The third major challenge is a stable periphery that is establishing peaceful relationships with neighbouring countries to avoid containment or encirclement by the US. China’s territorial conflicts with India and Southeast Asian nations and strained ties with South Korea and Japan could potentially strengthen US efforts under its ‘Pivot to Asia’ policy. Growing unpopularity in Taiwan and increasingly louder pro-democracy voices in Hong Kong are serious hurdles in achieving the ultimate dream of President Xi: unification of China. US sanctions on Chinese officials and US Health Secretary Alex Azar’s recent visit to Taiwan—Washington’s highest level engagement with Taiwan since its switching of diplomatic recognition to China in 1979— have further plunged their ties to historic lows.
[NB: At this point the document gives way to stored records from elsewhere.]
#[local] Hint Resolve blind_refuse blind_allocated blind_send_json blind_ask blind_log announced_log boots_log : state.

Lemma ota_problem_announced req B err : keeps (only_announced req B) (ota_problem env err).
Proof. unfold ota_problem. repeat case_bool_decide; apply blind_refuse, announced_log. Qed.

Lemma reboot_announced req B reason : keeps (only_announced req B) (create_reboot_task env reason).
Proof. unfold create_reboot_task. apply keeps_bind; [apply blind_ask, announced_log|]. intros created. apply keeps_when. intros _. by apply blind_log; [apply announced_log|]. Qed.

Lemma finish_announced req s B :
  session_of req s ->
  triple (uploading B s) (finish_upload env (Some s)) (fun _ => only_announced req B).
Proof.
  intros Hs. unfold finish_upload.
  assert (hash_ok (expected_hash s)) as Hh by (destruct Hs as (? & _ & Hd & _); by eapply hex_decode_ok).
  eapply triple_bind; [exact (triple_on_ota _ _ _ (finish_spec oenv sha256_bytes s B Hh))|]. intros [err|result].
  - eapply triple_weaken; [apply (ota_problem_announced req B)|by intros g [_ HB]; left|by intros].
  - eapply (triple_weaken (only_announced req B)); [|intros g Hg; by eapply installed_announced|by intros ? ? Hg; exact Hg].
    apply keeps_bind; [auto with state|]. intros created. destruct (negb created); [apply keeps_ret|].
    apply keeps_bind; [auto with state|]. intros err. apply keeps_bind; [|intros _; apply keeps_ret].
    apply keeps_when. intros _. apply reboot_announced.
Qed.

Lemma abort_boots B session : keeps (fun g : gateway => boots_of g = B) (on_ota (gateway_ota_abort session)).
Proof.
  intros g HB. unfold on_ota, zoom, boots_of in *.
  pose proof (quiet_abort (ota_trace (gw_ota g)) session (gw_ota g) (quiet_refl _)) as Hq.
  destruct (gateway_ota_abort _ _) as [o x]. cbn [fst snd] in *. destruct (quiet_reads _ _ 0 Hq) as (_ & _ & E).
  cbn. by rewrite E.
Qed.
The damage control regarding the origin of Covid-19 pandemic in China and avoiding the ‘imperial overstretch’ are also significant challenges that President Xi is coping with.

China’s ascendency to the world stage is an irrefutable reality, but the apprehensions that China is undermining the rule-based world liberal order are, however, ill-founded and carry no weight. China will not challenge the existing world architecture; it will attempt, nonetheless, to tweak global norms and standards to make the system inclusive for a multipolar world. Multilateralism, inclusive global governance, institutionalized world response to emergencies, coordinated ecological preservation and impregnable anti-proliferation safeguards warrant a proactive role of China, and it is heartening to see that China is offering effective leadership to meet all these challenges.